The big news at this weeks’ Apple event, however, wasn’t really about technology at all. Instead, the takeaway was lower prices. Specifically, a $100 price cut for the Apple Watch and a new smaller iPhone SE model with a sub-$400 price tag. Oh, and some new watchbands and a new iPad Pro for the world to try and figure out what to do with.
Really? That’s it? Watchbands?!
Don’t get me wrong, I like lower prices. Less is more, if you know what I mean. And Apple prices have historically been too high for many people to afford. It’s about time the company made a concerted effort to share its premium products with a broader audience. But I see a couple of issues here.
A more affordable iPhone
First, let’s look at the iPhone SE, which seems designed to combat the proliferation of cheap but decent Android phones around the world. Depending on how you look at it, the $399 iPhone SE is the least expensive iPhone ever made, and yet it has pretty much the same internal components and performance as the top-of-the-line iPhone 6s.
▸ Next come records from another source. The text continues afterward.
(** Step 1 of the switch: point [current] at the profile and write the
    registry back. *)
Definition set_active (uid : pyval) : M unit :=
  data <- load_profiles_yaml ;;
  data <- lift (py_setitem data "current" uid) ;;
  write_profiles_yaml data.

(** The names of the listing that are real nodes, as counted after a
    reload. *)
Definition loaded_real_nodes (proxies : pyval) : outcome (list string) :=
  let? listing := py_getitem proxies "proxies" in
  let? items := py_items listing in
  let? real := real_nodes_of items in
  Ret (map fst real).

Definition report_reload (file : pyval) : M unit :=
  print (MReloaded file) ;;
  emit ESleep ;;
  ver <- api_get "/version" ;;
  (if truthy ver then
     v <- lift (py_get ver "version" (PStr "?")) ;;
     print (MVersion v)
   else ret tt) ;;
  proxies <- api_get "/proxies" ;;
  (if truthy proxies then
     real <- lift (loaded_real_nodes proxies) ;;
     print (MNodesLoaded (List.length real))
   else ret tt) ;;
  print MNote ;;
  print MNote.

Definition cmd_switch_profile (target : string) : M unit :=
  profiles <- get_remote_profiles ;;
  found <- lift (find_match target profiles) ;;
  match found with
  | None =>
      print (MProfileNotFound target) ;;
      forM_ profiles (fun p => print (MProfileLine (p_name p) (p_uid p)))
  | Some m =>
      if p_active m then print (MAlreadyActive (p_name m))
      else
        print (MSwitching (p_name m) (p_uid m)) ;;
        set_active (p_uid m) ;;
        path <- lift (match p_file m with
                      | PStr f => Ret (profile_path E f)
                      | _ => Raise TypeError
                      end) ;;
        result <- api_request "/configs?force=true" "PUT"
                    (PDict [("path", PStr path)]) ;;
        match result with
        | PNone => report_reload (p_file m)
        | _ => print (MError result)
        end
  end.

(** ** [cmd_best] *)

Definition SINK_NAMES : list string := ["DIRECT"; "REJECT"; "PASS"].

(** [not info or "all" not in info] *)
Definition group_unreadable (info : pyval) : outcome bool :=
  if negb (truthy info) then Ret true
  else
    let? has := py_in "all" info in
    Ret (negb has).

(** The condition of the comprehension building [candidates]. *)
Definition is_candidate (n : pyval) : outcome bool :=
  let? info := any_in INFO_KEYWORDS n in
  Ret (negb info && negb (in_strs n SINK_NAMES)).

(** The loop that tells nodes from sub-groups: a member is kept unless the
    listing gives it a reserved type.  A list or a dictionary is not
    hashable; any other member that is not a string has already made
    [is_candidate] raise. *)
Fixpoint actual_nodes_of (proxies : pyval) (candidates : list pyval)
  : outcome (list string) :=
  match candidates with
  | [] => Ret []
  | name :: r =>
      let? listing := py_getitem proxies "proxies" in
      let? entries := py_items listing in
      match name with
      | PStr s =>
          let pinfo := match assoc s entries with
                       | Some v => v
                       | None => PDict []
                       end in
          let? ty := py_get pinfo "type" PNone in
          let? rest := actual_nodes_of proxies r in
          Ret (if in_strs ty RESERVED_TYPES then rest else s :: rest)
      | _ => Raise TypeError
      end
  end.

(** The loop over [as_completed(futures)] of [cmd_best]. *)
Fixpoint collect_best (done : list (string * outcome pyval))
  : outcome (list (string * pyval)) :=
  match done with
  | [] => Ret []
  | (name, o) :: r =>
      let? delay := o in
      let? rest := collect_best r in
      Ret ((name, delay) :: rest)
  end.

Definition print_best_row (row : nat * (string * pyval)) : M unit :=
  let '(i, (name, delay)) := row in
  ge <- lift (py_ge delay 0) ;;
  print (if (ge : bool) then MBestRow i name delay else MBestRowTimeout i name).

(** The end of [cmd_best]: rank the results, show the first ten, and switch
    the group to the first available one. *)
Definition select_best (group : string) (results : list (string * pyval))
  : M unit :=
  results <- lift (sort_by_delay snd results) ;;
  available <- lift (filterO (fun r => py_ge (snd r) 0) results) ;;
  forM_ (enumerate 1 (firstn 10 results)) print_best_row ;;
  match available with
  | (best_name, best_delay) :: _ =>
      print (MBest best_name best_delay) ;;
      result <- api_request ("/proxies/" ++ quote group) "PUT"
                  (PDict [("name", PStr best_name)]) ;;
      match result with
      | PNone => print (MSwitched group best_name)
      | _ => print (MErrorSwitching result)
      end
  | [] => print MNoAvailable
  end.

(** The first part of [cmd_best]: read the group, keep the members that
    are nodes, probe them.  [None] when the group cannot be read. *)
Definition probe_group (group : string) : M (option (list (string * pyval))) :=
  info <- api_get ("/proxies/" ++ quote group) ;;
  bad <- lift (group_unreadable info) ;;
  if (bad : bool) then print (MCannotReadGroup group) ;; ret None
  else
    members <- lift (let? all := py_getitem info "all" in py_iter all) ;;
    candidates <- lift (filterO is_candidate members) ;;
    proxies <- api_get "/proxies" ;;
    actual_nodes <- lift (actual_nodes_of proxies candidates) ;;
    print (MTestingGroup (List.length actual_nodes) group) ;;
    done <- run_probes actual_nodes ;;
    results <- lift (collect_best done) ;;
    ret (Some results).

Definition cmd_best (group : string) : M unit :=
  round <- probe_group group ;;
  match round with
  | None => ret tt
  | Some results => select_best group results
  end.

End Script.

(** ** The other commands

    The commands below print lines for which [message] has no constructor.
    Their lines go to a console kept beside the world; each line is stamped
    with the length the trace had when it was printed, so the order of
    lines, calls and writes is kept. *)

Inductive line : Type :=
| LSwitched (group name : string)
| LDelay (delay : pyval)
| LMayBeUnreachable
| LError (result : pyval)
| LAvailableIn (group : string)
| LMember (n : pyval)
| LUsage
| LUsageSwitchProfile
| LUsageSwitchNode
| LUnknownCommand (cmd : string)
| LRule
| LStatusTitle
| LCore (version : pyval)
| LMode (mode : pyval)
| LPort (port : pyval)
| LTun (on : bool) (device : pyval)
| LBlank
| LProfiles
| LProfile (active : bool) (name : pyval) (nodes : nat) (uid8 : pyval)
| LSelections
| LSelection (group : string) (now : pyval).

Record session : Type := Session {
  base : world;
  console : list (nat * line)
}.

Definition X (A : Type) : Type := session -> outcome A * session.

Definition xret {A} (a : A) : X A := fun s => (Ret a, s).

Definition xbind {A B} (m : X A) (k : A -> X B) : X B :=
  fun s =>
    match m s with
    | (Ret a, s') => k a s'
    | (Raise e, s') => (Raise e, s')
    end.

Definition xlift {A} (o : outcome A) : X A := fun s => (o, s).

(** A computation of the first part, run on the world of the session. *)
Definition run {A} (m : M A) : X A :=
  fun s => let (o, w) := m (base s) in (o, Session w (console s)).

Definition say (l : line) : X unit :=
  fun s =>
    (Ret tt,
     Session (base s) (console s ++ [(List.length (trace (base s)), l)])).

Declare Scope cmd_scope.
Notation "x <- m ;; k" := (xbind m (fun x => k))
  (at level 61, m at next level, right associativity) : cmd_scope.
Notation "m ;; k" := (xbind m (fun _ => k))
  (at level 61, right associativity) : cmd_scope.

Fixpoint xfor {A} (l : list A) (f : A -> X unit) : X unit :=
  match l with
  | [] => xret tt
  | a :: r => xbind (f a) (fun _ => xfor r f)
  end.

(** [x[:8]]: the first eight characters of a string, the first eight
    elements of a list.  A dictionary has no slice ([TypeError] before
    Python 3.12, [KeyError] since; the first is taken here), nor has a
    number or [None]. *)
Definition py_slice8 (x : pyval) : outcome pyval :=
  match x with
  | PStr s => Ret (PStr (String.concat EmptyString (firstn 8 (utf8_chars s))))
  | PList l => Ret (PList (firstn 8 l))
  | _ => Raise TypeError
  end.

(** [argv.index(x)]: the position of the first occurrence. *)
Fixpoint index_of (x : string) (l : list string) : option nat :=
  match l with
  | [] => None
  | y :: r =>
      if String.eqb y x then Some 0%nat
      else match index_of x r with
           | Some i => Some (S i)
           | None => None
           end
  end.

Section Commands.

Variable E : env.

Local Open Scope cmd_scope.

(** *** [cmd_switch_node] *)

Definition cmd_switch_node (node_name group : string) : X unit :=
  result <- run (api_request E ("/proxies/" ++ quote group) "PUT"
                   (PDict [("name", PStr node_name)])) ;;
  match result with
  | PNone =>
      say (LSwitched group node_name) ;;
      delay <- run (test_single_node_delay E node_name) ;;
      ge <- xlift (py_ge delay 0) ;;
      say (if (ge : bool) then LDelay delay else LMayBeUnreachable)
  | _ =>
      say (LError result) ;;
      info <- run (api_get E ("/proxies/" ++ quote group)) ;;
      has <- xlift (if truthy info then py_in "all" info else Ret false) ;;
      if (has : bool) then
        say (LAvailableIn group) ;;
        members <- xlift (let? all := py_getitem info "all" in py_iter all) ;;
        xfor members (fun n => say (LMember n))
      else xret tt
  end.

(** *** [cmd_status] *)

Definition KEY_GROUPS : list string := ["Proxies"; "GLOBAL"; "Telegram"; "Netflix"].

(** One line of the profile list. *)
Definition status_profile (p : profile) : X unit :=
  nodes <- xlift (parse_profile_nodes E p) ;;
  uid8 <- xlift (if format_ok (p_name p) then py_slice8 (p_uid p)
                 else Raise TypeError) ;;
  say (LProfile (p_active p) (p_name p) (List.length nodes) uid8).

(** One step of the loop over the key groups. *)
Definition status_selection (proxies : pyval) (g : string) : X unit :=
  present <- xlift (let? listing := py_getitem proxies "proxies" in
                    py_in g listing) ;;
  if (present : bool) then
    now <- xlift (let? listing := py_getitem proxies "proxies" in
                  let? entry := py_getitem listing g in
                  py_get entry "now" (PStr "—")) ;;
    say (LSelection g now)
  else xret tt.

Definition cmd_status : X unit :=
  profiles <- run get_remote_profiles ;;
  config <- run (api_get E "/configs") ;;
  proxies <- run (api_get E "/proxies") ;;
  say LRule ;;
  say LStatusTitle ;;
  say LRule ;;
  ver <- run (api_get E "/version") ;;
  version <- xlift (py_get ver "version" (PStr "?")) ;;
  say (LCore version) ;;
  mode <- xlift (py_get config "mode" (PStr "?")) ;;
  say (LMode mode) ;;
  port <- xlift (py_get config "mixed-port" (PStr "?")) ;;
  say (LPort port) ;;
  tun <- xlift (py_get config "tun" (PDict [])) ;;
  enable <- xlift (py_get tun "enable" PNone) ;;
  device <- xlift (py_get tun "device" (PStr EmptyString)) ;;
  say (LTun (truthy enable) device) ;;
  say LBlank ;;
  say LProfiles ;;
  xfor profiles status_profile ;;
  say LBlank ;;
  (if truthy proxies then
     say LSelections ;;
     xfor KEY_GROUPS (status_selection proxies)
   else xret tt) ;;
  say LBlank.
Except, of course, for that relatively tiny 4-inch screen and the measly 16GB of memory. While small phones may have been acceptable a few years ago, these days most people want the biggest screen they can get, a fact even Apple must know with the release—and success— of the iPhone 6 Plus and 6s Plus. And let’s face it, 16GB is simply not enough storage for a modern smartphone.
Sure, there’s no doubt a small subset of smartphone buyers with small hands and/or small pockets who actually want a small phone. But nobody wants 16GB. For most people, the iPhone SE will be the iPhone they can afford, not the one they really want.
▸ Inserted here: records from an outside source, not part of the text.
(** *** [checkTmux] *)

Definition checkTmux : outcome (TmuxMode * File * Z * option error) :=
  if negb LookupEnv_TMUX then Return (NoTmux, os_Stdout, (-1)%Z, None)
  else
    match tmux_display_message with
    | inl err => Return (NoTmux, nilFile, (-1)%Z, Some err)
    | inr out =>
        let output := TrimSpace (string_of_bytes out) in
        let tokens := Split output ":"%byte in
        if negb (length tokens =? 3)%nat then
          Return (NoTmux, nilFile, (-1)%Z,
                  Some (LibError ("tmux unexpect output: " +:+ output)))
        else
          let tmuxTty := nth 0 tokens "" in
          let controlMode := nth 1 tokens "" in
          let paneWidth := nth 2 tokens "" in
          if String.eqb controlMode "1"
          then Return (TmuxControlMode, os_Stdout, (-1)%Z, None)
          else
            match bytes_of_string tmuxTty with
            | [] => Panicked "runtime error: index out of range [0] with length 0"
            | c0 :: _ =>
                if negb (byte_eqb c0 "/")
                then Return (TmuxControlMode, os_Stdout, (-1)%Z, None)
                else if notExist tmuxTty
                then Return (TmuxControlMode, os_Stdout, (-1)%Z, None)
                else
                  match os_OpenFile_WRONLY tmuxTty with
                  | Some err => Return (NoTmux, nilFile, (-1)%Z, Some err)
                  | None =>
                      if (0 <? String.length paneWidth)%nat then
                        match Atoi paneWidth with
                        | (_, Some err) => Return (NoTmux, nilFile, (-1)%Z, Some err)
                        | (w, None) =>
                            Return (TmuxNormalMode, TtyFile tmuxTty, w, None)
                        end
                      else
                        Return (TmuxNormalMode, TtyFile tmuxTty, (-1)%Z, None)
                  end
            end
    end.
The Apple Watch gets cheaper
Then there’s the Apple Watch. The $100 price cut in the entry-level model here is real, not just a way to let folks pay less for an inferior product. That’s a good thing. Unless and until the Apple Watch—or any smartwatch—becomes a must-have accessory, the lower price is essential to help it compete with cheaper fitness bands that offer much of the same functionality with less complexity. And the WatchOS update doesn’t hurt, but seems unlikely to be the deciding factor in a purchase.
And then there’s the new watchbands. I have long maintained that when it comes to smartwatches, style is just as important as substance. And many of the new bands look significantly less junky than some of the original collection. But with prices starting at $49 and quickly topping $449, the bands kind of obliterate the Apple Watch’s affordability message. More importantly, is there actually a grand cohort of folks who really wanted to buy an Apple Watch but were holding off because they didn’t like the strap choices?
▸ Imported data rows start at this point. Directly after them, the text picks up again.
(** * TaskManagerServer: a shallow embedding of src/server/TaskManagerServer.ts

    The development follows the class member by member.  The manager owns an
    in-memory snapshot [data], two identifier counters and a backing file.
    Every public operation is a function from the manager's state to a new
    state and an outcome: either the object the method returns, or the
    exception a failed write raises. *)

From Stdlib Require Import String Ascii List ZArith Bool Lia Sorted Permutation.
Import ListNotations.

Local Open Scope string_scope.
Local Open Scope list_scope.
Local Open Scope Z_scope.

(* ------------------------------------------------------------------ *)
(** ** The JavaScript primitives the server relies on

    A string of the model is the UTF-8 text of the JavaScript string (the
    encoding the file is read and written in).  Equality, the search for
    an ASCII pattern and the decimal digits read by [parseInt] are the same
    on the bytes as on the code units.  Where the source counts UTF-16
    code units ([length], [substring]) the units are recovered from the
    bytes: a character of one, two or three bytes is one unit, a character
    of four bytes is a surrogate pair.  A number of the model is an
    integer-valued double or an infinity: the only numbers the counters
    can hold. *)

Module JS.

(** [s.substring(n)] on the remainder of a string. *)
Fixpoint drop (n : nat) (s : string) : string :=
  match n, s with
  | O, _ => s
  | S _, EmptyString => EmptyString
  | S k, String _ r => drop k r
  end.

(** [s.replace(pat, "")] with a string pattern: only the first occurrence
    of [pat] is removed. *)
Fixpoint replace_first (pat s : string) : string :=
  if String.prefix pat s then drop (String.length pat) s
  else match s with
       | EmptyString => EmptyString
       | String c r => String c (replace_first pat r)
       end.

(** The text starts with the two bytes [a], [b]. *)
Definition starts2 (a b : nat) (s : string) : bool :=
  match s with
  | String x (String y _) =>
      (Nat.eqb (nat_of_ascii x) a && Nat.eqb (nat_of_ascii y) b)%bool
  | _ => false
  end.

(** Length in bytes of the white space character (StrWhiteSpaceChar: the
    code points of WhiteSpace and LineTerminator) at the head of a text,
    [0] when the text starts with none:
    U+0009..U+000D and U+0020 (one byte); U+00A0 (C2 A0);
    U+1680 (E1 9A 80); U+2000..U+200A, U+2028, U+2029, U+202F
    (E2 80 80..8A, A8, A9, AF); U+205F (E2 81 9F); U+3000 (E3 80 80);
    U+FEFF (EF BB BF). *)
Definition ws_length (s : string) : nat :=
  match s with
  | EmptyString => 0
  | String c r =>
      let n := nat_of_ascii c in
      if (Nat.eqb n 32 || (Nat.leb 9 n && Nat.leb n 13))%bool then 1
      else if Nat.eqb n 194 then
        match r with
        | String y _ => if Nat.eqb (nat_of_ascii y) 160 then 2 else 0
        | EmptyString => 0
        end
      else if Nat.eqb n 225 then (if starts2 154 128 r then 3 else 0)
      else if Nat.eqb n 226 then
        match r with
        | String y (String z _) =>
            let a := nat_of_ascii y in
            let b := nat_of_ascii z in
            if Nat.eqb a 128
            then (if ((Nat.leb 128 b && Nat.leb b 138) || Nat.eqb b 168
                      || Nat.eqb b 169 || Nat.eqb b 175)%bool then 3 else 0)
            else if Nat.eqb a 129 then (if Nat.eqb b 159 then 3 else 0)
            else 0
        | _ => 0
        end
      else if Nat.eqb n 227 then (if starts2 128 128 r then 3 else 0)
      else if Nat.eqb n 239 then (if starts2 187 191 r then 3 else 0)
      else 0
  end.

(** Leading white space removed, as [parseInt] does first. *)
Fixpoint skip_ws_fuel (fuel : nat) (s : string) : string :=
  match fuel with
  | O => s
  | S f =>
      match ws_length s with
      | O => s
      | n => skip_ws_fuel f (drop n s)
      end
  end.

Definition skip_ws (s : string) : string := skip_ws_fuel (String.length s) s.

Definition digit_val (c : ascii) : option Z :=
  let n := nat_of_ascii c in
  if (Nat.leb 48 n && Nat.leb n 57)%bool then Some (Z.of_nat (n - 48)) else None.

(** The longest prefix of decimal digits, read left to right; [seen] tells
    whether a digit has been consumed ([NaN], here [None], otherwise). *)
Fixpoint digits_acc (s : string) (acc : Z) (seen : bool) : option Z :=
  match s with
  | String c r =>
      match digit_val c with
      | Some d => digits_acc r (10 * acc + d) true
      | None => if seen then Some acc else None
      end
  | EmptyString => if seen then Some acc else None
  end.
Lemma vod_of_returns data entry :
  vod_of data = Returns entry ↔ is_job_of data entry.
Proof.
  unfold vod_of, is_job_of. destruct entry as [t u p]. cbn.
  destruct (vodUrl data) as [vod|]; [|split; [done|by intros [? _]]].
  destruct (isVodMediaDeleted data) as [[|]|];
    [split; [done|by intros (_ & ? & _)] | | split; [done|by intros (_ & ? & _)]].
  destruct (title data) as [t'|]; [|split; [done|by intros (_ & _ & ? & _)]].
  destruct (vodPosterUrl data) as [p'|]; [|split; [done|by intros (_ & _ & _ & ?)]].
  split; [by intros [= -> -> ->]|]. by intros ([= ->] & _ & [= ->] & [= ->]).
Qed.

Lemma vod_entry_returns_iff s url email first_name last_name s' entry :
  vod_entry s url email first_name last_name = (s', Returns entry)
  ↔ ∃ s1 first,
      get_webinar_info s url = (s1, Returns first)
      ∧ ((isRegistrationEnabled first = Some false
          ∧ s' = s1 ∧ is_job_of first entry)
         ∨ (isRegistrationEnabled first = Some true
            ∧ ∃ s2 answer data,
                register_webinar s1 url first email first_name last_name
                = (s2, Returns answer)
                ∧ get_webinar_info s2 url = (s', Returns data)
                ∧ is_job_of data entry)).
Proof.
  unfold Cli.vod_entry. split.
  - destruct (get_webinar_info s url) as [s1 [first|e]]; [|done].
    destruct (isRegistrationEnabled first) as [[|]|] eqn:Hen; [| |done].
    + destruct (register_webinar s1 url first email first_name last_name)
        as [s2 [answer|e]] eqn:Hreg; [|done].
      destruct (get_webinar_info s2 url) as [s3 [data|e]] eqn:Hget; [|done].
      intros [= -> Hjob]. exists s1, first. split; [done|]. right.
      split; [done|]. exists s2, answer, data. by rewrite <- vod_of_returns.
    + intros [= <- Hjob]. exists s1, first. split; [done|]. left.
      by rewrite <- vod_of_returns.
  - intros (s1 & first & Hget & [(Hen & Hs & Hjob)|(Hen & s2 & answer & data & Hreg & Hget2 & Hjob)]);
      rewrite Hget, Hen.
    + apply vod_of_returns in Hjob. by rewrite Hjob, Hs.
    + rewrite Hreg, Hget2. apply vod_of_returns in Hjob. by rewrite Hjob.
Qed.

(** X13.  A URL yields a job exactly in two ways.  Either the data first
    fetched says that registration is not enabled, and the job is made of
    that data; or it says registration is enabled, the registration request
    returns, the data is fetched again, and the job is made of the data
    fetched last.  In both cases that data has a VOD URL and is not marked
    as deleted.  So nothing is built when the registration raises, even if
    the first data already showed a VOD. *)
Theorem vod_entry_returns s url email first_name last_name s' entry :
  vod_entry s url email first_name last_name = (s', Returns entry)
  ↔ ∃ s1 first,
      get_webinar_info s url = (s1, Returns first)
      ∧ ((isRegistrationEnabled first = Some false
          ∧ s' = s1 ∧ is_job_of first entry)
         ∨ (isRegistrationEnabled first = Some true
            ∧ ∃ s2 answer data,
                register_webinar s1 url first email first_name last_name
                = (s2, Returns answer)
                ∧ get_webinar_info s2 url = (s', Returns data)
                ∧ is_job_of data entry)).
Proof. apply vod_entry_returns_iff. Qed.

(** X14.  The loop over the URLs catches every exception and goes through
    all of them in order: the body of the [try:] is run once for each URL,
    on the session as the URL before left it.  The jobs added are the
    results of the URLs that returned one, in the order of the URLs; the
    lines printed are the errors of the others, each with its URL, in the
    order of the URLs; and the progress is advanced once per URL. *)
Theorem vod_urls_accounts urls email first_name last_name : ∀ s st s' st',
  vod_urls s urls email first_name last_name st = (s', st') →
  ∃ states outcomes,
    length states = length urls ∧ length outcomes = length urls
    ∧ (∀ i url, urls !! i = Some url →
         ∃ s0 s1 o,
           (s :: states) !! i = Some s0 ∧ states !! i = Some s1
           ∧ outcomes !! i = Some o
           ∧ vod_entry s0 url email first_name last_name = (s1, o))
    ∧ (s :: states) !! length urls = Some s'
    ∧ vod_download_data st' = vod_download_data st ++ omap job_of outcomes
    ∧ vod_printed st' = vod_printed st ++ omap line_of (zip urls outcomes)
    ∧ vod_advanced st' = vod_advanced st + length urls.
Proof.
  induction urls as [|url urls IH]; intros s st s' st' Hrun.
  { injection Hrun as <- <-. exists [], []. cbn. rewrite !app_nil_r.
    split; [done|]. split; [done|]. split; [by intros i url ?|].
    split; [done|]. split; [done|]. split; [done|lia]. }
  cbn [Cli.vod_urls] in Hrun.
  destruct (vod_entry s url email first_name last_name) as [s1 o] eqn:Hentry.
  assert (∃ st1,
            vod_urls s1 urls email first_name last_name st1 = (s', st')
            ∧ vod_download_data st1 = vod_download_data st ++ omap job_of [o]
            ∧ vod_printed st1 = vod_printed st ++ omap line_of [(url, o)]
            ∧ vod_advanced st1 = Datatypes.S (vod_advanced st))
    as (st1 & Hrest & Hjobs1 & Hlines1 & Hadv1).
  { destruct o as [entry|e]; eexists; (split; [exact Hrun|]); cbn;
      by rewrite ?app_nil_r. }
  apply IH in Hrest
    as (states & outcomes & Hls & Hlo & Hstep & Hlast & Hjobs & Hlines & Hadv).
  exists (s1 :: states), (o :: outcomes). cbn [length].
  split; [by rewrite Hls|]. split; [by rewrite Hlo|]. split; [|split; [done|]].
  - intros [|i] u Hu.
    + injection Hu as <-. by exists s, s1, o.
    + cbn in Hu. destruct (Hstep i u Hu) as (s0 & s2 & o' & H0 & H2 & Ho & Hcall).
      by exists s0, s2, o'.
  - rewrite Hjobs, Hjobs1, Hlines, Hlines1, Hadv, Hadv1, <- !app_assoc.
    split; [|split; [|lia]].
    + f_equal. by destruct o.
    + f_equal. cbn [zip zip_with]. by destruct o.
Qed.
Perhaps the biggest takeaway from the event though, is simply the perception that instead of creating groundbreaking new products, Apple is trying to create more affordable options. If that message resonates with people aspiring to the Apple brand who didn’t think they were affluent enough to buy into it, this could do well for the company. If it alienates a significant fraction of Apple’s incredibly loyal base of affluent customers who expect premium products in return for their piles of cash, then it could be a problem.
It’s just one event, and Apple may come back strong in the fall. But for now, an event like this leaves Apple looking like just another technology company. Perhaps naively, I hoped for much more.